Technical information
- Licensing authority: CRT
- Class: B
- Power: 20 kW day/1 kW night
- Transmitter coordinates: 20°38′33.7″N 103°15′54.6″W﻿ / ﻿20.642694°N 103.265167°W

Links
- Webcast: Listen live
- Website: audiorama.mx

= XEZJ-AM =

Radio station in Guadalajara, Jalisco

XEZJ-AM is a radio station on 1480 AM in Guadalajara, Jalisco, Mexico. It is owned by Grupo Radiorama and operated by Grupo Audiorama, being the repeater of the XHDK-FM signal.

==History==
XEZJ-AM received its concession on June 20, 1962. It was owned by Julio Romo Valdivia and based in Zapopan, with 250 watts of power. Carlos Fregoso Mendoza bought XEZJ in 1966, and power increased to 500 and later 1,000 watts. XEZJ-AM was known as Radio Selecciones in the late 1970s and early 1980s, Zona Juvenil in the 1980s, 14–80 in the late 1990s, sports-formatted Solo Fútbol from 2003 to 2006, and carried Radio Trece programs from 2006 to 2008.

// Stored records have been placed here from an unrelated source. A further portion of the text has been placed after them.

Record keys_ok (db : DB) : Prop := {
  ky_sound id k : idempotency_keys db !! id = Some k →
    (∃ o, key_of_order db k o) ∨ (∃ p, key_of_payment db k p);
  ky_order id o : orders db !! id = Some o → ∃ kid k, idempotency_keys db !! kid = Some k ∧ key_of_order db k o;
  ky_payment id p : payments db !! id = Some p → ∃ kid k, idempotency_keys db !! kid = Some k ∧ key_of_payment db k p;
  ky_once : unique_on (λ _, True) key_resource (idempotency_keys db)
}.

Lemma keys_empty : keys_ok empty_db.
Proof.
  split; try (intros * Hl; cbn in Hl; by apply lookup_empty_Some in Hl);
    intros i j x y Hi; cbn in Hi; by apply lookup_empty_Some in Hi.
Qed.

Lemma key_of_order_fixed db db' k o o' :
  key_of_order db k o → orders db' !! Order_ID o = Some o' → order_fixed o' = order_fixed o → key_of_order db' k o'.
Proof.
  intros (Ht & Hr & Hc & _ & Hu) Ho'. unfold order_fixed. intros [= ? ? ? ? ? ?].
  split_and!; try congruence.
Qed.

(** The records that were there stay sound. *)
Lemma keys_sound_step `{External} db db' k :
  db_step db db' →
  ((∃ o, key_of_order db k o) ∨ (∃ p, key_of_payment db k p)) →
  (∃ o, key_of_order db' k o) ∨ (∃ p, key_of_payment db' k p).
Proof.
  intros Hs [[o Ho]|[p Hp]].
  - left. pose proof Ho as (_ & _ & _ & Hl & _).
    destruct (step_order _ _ _ _ Hs Hl) as (o' & Ho' & Hm%order_moves_fixed).
    exists o'. by eapply key_of_order_fixed.
  - right. exists p. destruct Hp as (? & ? & ? & Hl). split_and!; try done. by eapply step_payment.
Qed.

(** An order of the tables after a step was there before, or is the one of
    [step_create]. *)
Lemma step_order_origin `{External} db db' id o' :
  db_step db db' → orders db' !! id = Some o' →
  (∃ o, orders db !! id = Some o ∧ order_fixed o' = order_fixed o)
  ∨ (orders db !! id = None ∧ ∃ k, idempotency_keys db' !! IdempotencyKey_ID k = Some k ∧ key_of_order db' k o').
Proof.
  intros Hs Hl. destruct Hs; cbn in Hl; try (left; by eauto).
  - apply lookup_insert_Some in Hl as [[<- <-]|[_ Hl]]; [right|left; by eauto].
    destruct H0, H4. split; [done|]. exists k. unfold key_of_order. cbn. rewrite !lookup_insert_eq.
    by split_and!.
  - apply lookup_insert_Some in Hl as [[<- <-]|[_ Hl]]; left; eauto.
  - apply lookup_insert_Some in Hl as [[<- <-]|[_ Hl]]; left; eauto.
Qed.

Lemma step_payment_origin `{External} db db' id p :
  db_step db db' → payments db' !! id = Some p →
  payments db !! id = Some p
  ∨ (payments db !! id = None ∧ ∃ k, idempotency_keys db' !! IdempotencyKey_ID k = Some k ∧ key_of_payment db' k p).
Proof.
  intros Hs Hl. destruct Hs; cbn in Hl; try (by left).
  apply lookup_insert_Some in Hl as [[<- <-]|[_ Hl]]; [right|by left].
  destruct H2, H4. split; [done|]. exists k. unfold key_of_payment. cbn. rewrite !lookup_insert_eq.
  by split_and!.
Qed.

(** A new record points at a new resource. *)
Lemma step_key_origin `{External} db db' id k :
  keyed db → db_step db db' → idempotency_keys db' !! id = Some k →
  idempotency_keys db !! id = Some k
  ∨ idempotency_keys db' = <[id := k]> (idempotency_keys db) ∧
    ((∃ o, key_of_order db' k o ∧ orders db !! Order_ID o = None)
     ∨ (∃ p, key_of_payment db' k p ∧ payments db !! Payment_ID p = None)).
Proof.
  intros Hk Hs Hl. destruct Hs; cbn in Hl; try (by left);
    (apply lookup_insert_Some in Hl as [[<- <-]|[_ Hl]]; [right|by left]); (split; [done|]).
  - left. exists o. destruct H0, H4. split; [|done]. unfold key_of_order. cbn. rewrite lookup_insert_eq. by split_and!.
  - right. exists p. destruct H2, H4. split; [|done]. unfold key_of_payment. cbn. rewrite lookup_insert_eq. by split_and!.
Qed.

Lemma keys_step `{External} db db' : keyed db → db_step db db' → keys_ok db → keys_ok db'.
Proof.
  intros Hk Hs [Hsound Hord Hpay Honce]. split.
  - intros id k Hl. destruct (step_key_origin _ _ _ _ Hk Hs Hl) as [Hl'|(_ & [(o & Ho & _)|(p & Hp & _)])];
      [|by left; exists o|by right; exists p].
    eapply keys_sound_step; eauto.
  - intros id o' Hl. destruct (step_order_origin _ _ _ _ Hs Hl) as [(o & Ho & Hf)|(_ & k & ? & ?)]; [|by exists (IdempotencyKey_ID k), k].
    destruct (Hord _ _ Ho) as (kid & k & Hkl & Hko). exists kid, k. split; [by eapply step_key|].
    eapply key_of_order_fixed; [done| |done]. by rewrite (keyed_orders _ Hk _ _ Ho).
  - intros id p Hl. destruct (step_payment_origin _ _ _ _ Hs Hl) as [Hp|(_ & k & ? & ?)]; [|by exists (IdempotencyKey_ID k), k].
    destruct (Hpay _ _ Hp) as (kid & k & Hkl & (? & ? & ? & ?)). exists kid, k. split; [by eapply step_key|].
    split_and!; try done. by eapply step_payment.
  - intros i j x y Hi Hj _ _ Heq. unfold key_resource in Heq. injection Heq as Hty Hres.
    destruct (step_key_origin _ _ _ _ Hk Hs Hi) as [Hi'|(Hins & Hnew)],
      (step_key_origin _ _ _ _ Hk Hs Hj) as [Hj'|(Hins' & Hnew')].
    + apply (Honce _ _ _ _ Hi' Hj'); [done..|]. unfold key_resource. congruence.
    + exfalso. destruct (Hsound _ _ Hi') as [[o (? & ? & ? & ? & ?)]|[p (? & ? & ? & ?)]],
        Hnew' as [(o' & (? & ? & ? & ? & ?) & ?)|(p' & (? & ? & ? & ?) & ?)]; congruence.
    + exfalso. destruct (Hsound _ _ Hj') as [[o (? & ? & ? & ? & ?)]|[p (? & ? & ? & ?)]],
        Hnew as [(o' & (? & ? & ? & ? & ?) & ?)|(p' & (? & ? & ? & ?) & ?)]; congruence.
    + rewrite Hins in Hj. apply lookup_insert_Some in Hj as [[? _]|[Hne Hj]]; [done|].
      exfalso. destruct (Hsound _ _ Hj) as [[o (? & ? & ? & ? & ?)]|[p (? & ? & ? & ?)]],
        Hnew' as [(o' & (? & ? & ? & ? & ?) & ?)|(p' & (? & ? & ? & ?) & ?)]; congruence.
Qed.

Lemma reachable_keys `{External} db : reachable db → keys_ok db.
Proof. revert db. apply reachable_ind_keyed; eauto using keys_empty, keys_step. Qed.

(** ** The notifications *)

Record notified_ok (db : DB) : Prop := {
  nf_sound id d : notification_deliveries db !! id = Some d →
    NotificationDelivery_Status d = "sent" ∧
    is_Some (processed_events db !! (NotificationDelivery_EventID d, ConsumerNameNotification));
  nf_complete eid c pe : processed_events db !! (eid, c) = Some pe →
    c = ConsumerNameNotification ∧
    ∃ id d, notification_deliveries db !! id = Some d ∧ NotificationDelivery_EventID d = eid;
  nf_once : unique_on (λ _, True) NotificationDelivery_EventID (notification_deliveries db)
}.

Lemma notified_empty : notified_ok empty_db.
Proof.
  split; try (intros * Hl; cbn in Hl; by apply lookup_empty_Some in Hl);
    intros i j x y Hi; cbn in Hi; by apply lookup_empty_Some in Hi.
Qed.

Lemma notified_process db pe d :
  ProcessedEvent_ConsumerName pe = ConsumerNameNotification →
  processed_events db !! (ProcessedEvent_EventID pe, ProcessedEvent_ConsumerName pe) = None →
  notification_deliveries db !! NotificationDelivery_ID d = None →
  NotificationDelivery_EventID d = ProcessedEvent_EventID pe →
  NotificationDelivery_Status d = "sent" →
  notified_ok db → notified_ok (put_delivery d (put_processed pe db)).
Proof.
  intros Hc Hnew Hnd Hid Hst [H1 H2 H3]. rewrite Hc in Hnew. split; cbn; rewrite ?Hc.
  - intros id d' [[<- <-]|[_ Hl]]%lookup_insert_Some.
    + split; [done|]. rewrite Hid, lookup_insert_eq. by eexists.
    + destruct (H1 _ _ Hl) as [? ?]. split; [done|]. by apply insert_is_Some.
  - intros eid c pe' [[[= <- <-] <-]|[_ Hl]]%lookup_insert_Some.
    + split; [done|]. exists (NotificationDelivery_ID d), d. by rewrite lookup_insert_eq.
    + destruct (H2 _ _ _ Hl) as (-> & id & d' & Hd' & He). split; [done|]. exists id, d'.
      rewrite lookup_insert_ne; [done|]. intros Heq. congruence.
  - apply unique_on_insert; [done|]. intros _ j y _ Hy _ Heq. destruct (H1 _ _ Hy) as [_ [? Hp]]. congruence.
Qed.

Lemma notified_step `{External} db db' : db_step db db' → notified_ok db → notified_ok db'.
Proof.
  intros Hs Hn. destruct Hs; try (destruct Hn; by split).
  by apply notified_process.
Qed.

Lemma reachable_notified `{External} db : reachable db → notified_ok db.
Proof. revert db. apply reachable_ind_keyed; eauto using notified_empty, notified_step. Qed.
(* ===== verification/OrderProperties.v ===== *)
(** * Properties of the order service

    The theorems about [OrderService] itself: what each function does on every
    branch, replays and conflicts of idempotency keys, who may do what. *)

From S2P Require Import Prelude GoStrings Sha256 Json Models World.
From S2P Require Import Sqlc.
From S2P Require Import Store.
From S2P Require Import OrderService.
From S2P Require Import Spec OrderRefine Evolution Invariants Bookkeeping Concrete.

(** ** Runs without faults *)

Section eval.
Context `{External}.
Implicit Types w : World.

Lemma set_db_same w : set_db (w_db w) w = w.
Proof. by destruct w. Qed.
Lemma set_db_next w : set_db (w_db w) (next_tick w) = next_tick w.
Proof. by destruct w. Qed.

Lemma scan_none_eval s w : UUID_Scan s = None → scan s w = (Err (ErrUUID s), w).
Proof. unfold scan. by intros ->. Qed.

(** The row read by [GetOrder], with its error when there is none. *)
Definition find_order (id : string) (db : DB) : result Order :=
  match UUID_Scan id with
  | None => Err (ErrUUID id)
  | Some u => match orders db !! u with Some o => Ok o | None => Err ErrNoRows end
  end.

Lemma GetOrder_eval id w :
  fault (w_tick w) = NoFault →
  (Store.GetOrder id w).1 = find_order id (w_db w) ∧
  (∀ o, find_order id (w_db w) = Ok o → Store.GetOrder id w = (Ok o, next_tick w)).
Proof.
  intros Hf. unfold Store.GetOrder, find_order, scan, Sqlc.GetOrder.
  destruct (UUID_Scan id) as [u|]; [|done]. unfold bind, ret. rewrite query_nofault by done.
  destruct (orders (w_db w) !! u) as [o|]; cbn; rewrite ?set_db_next; naive_solver.
Qed.

Lemma GetPayment_eval id u p w :
  fault (w_tick w) = NoFault → UUID_Scan id = Some u → payments (w_db w) !! u = Some p →
  Store.GetPayment id w = (Ok p, next_tick w).
Proof.
  intros Hf Hu Hp. unfold Store.GetPayment, Sqlc.GetPayment, bind. rewrite (scan_eval _ _ _ Hu).
  rewrite query_nofault by done. rewrite Hp. cbn. by rewrite set_db_next.
Qed.

Lemma GetIdempotencyKey_eval userID u key w k :
  fault (w_tick w) = NoFault → UUID_Scan userID = Some u → text_ok key = true →
  lookup_by (same_key u key) (idempotency_keys (w_db w)) = Some k →
  Store.GetIdempotencyKey userID key w = (Ok k, next_tick w).
Proof.
  intros Hf Hu Ht Hk. unfold Store.GetIdempotencyKey, Sqlc.GetIdempotencyKey, bind.
  rewrite (scan_eval _ _ _ Hu). rewrite query_nofault by done. cbn -[lookup_by].
  rewrite Ht, Hk. cbn. by rewrite set_db_next.
Qed.
End eval.

(** ** Idempotency records are found again *)

Lemma same_key_true u key k :
  same_key u key k = true ↔ IdempotencyKey_UserID k = u ∧ IdempotencyKey_Key k = key.
Proof. unfold same_key. rewrite andb_true_iff, !bool_decide_eq_true. done. Qed.

Lemma find_key db kid k :
  schema_ok db → idempotency_keys db !! kid = Some k →
  lookup_by (same_key (IdempotencyKey_UserID k) (IdempotencyKey_Key k)) (idempotency_keys db) = Some k.
Proof.
  intros Hsc Hk. apply (lookup_by_unique _ _ kid); [done|by apply same_key_true|].
  intros kid' k' Hk' [Hu He]%same_key_true.
  assert (kid' = kid) as -> by (eapply (sc_key _ Hsc); eauto; congruence). congruence.
Qed.

(** ** Requests of CreateOrder that mean the same *)

Record same_create `{External} (p q : CreateOrderParams) : Prop := {
  sc_user_id : CreateOrder_UserID p = CreateOrder_UserID q;
  sc_idem : TrimSpace (CreateOrder_IdempotencyKey p) = TrimSpace (CreateOrder_IdempotencyKey q);
  sc_method : CreateOrder_Method p = CreateOrder_Method q;
  sc_path : CreateOrder_Path p = CreateOrder_Path q;
  sc_amount : CreateOrder_AmountCents p = CreateOrder_AmountCents q;
  sc_currency : create_currency p = create_currency q;
  sc_description : create_description p = create_description q
}.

Until 2006, XEZJ-AM broadcast from the Federalismo Norte AM transmitter used by XEBON-AM 1280.

In 2016, XEZJ-AM flipped from news/talk format "Ciudad 1480" to a motivational talk format known as "Simplemente Supérate", but in 2019, the station returned to the "1480" moniker. On February 15, 2021, the station changed names again, this time to "Rock and Pop", until March 1, 2026, the format "Rock and Pop" was dropped and returns to the name "1480" in an apparently transition period, until March 21, 2026, when the station went off the air and began retransmitting the XHDK-FM signal.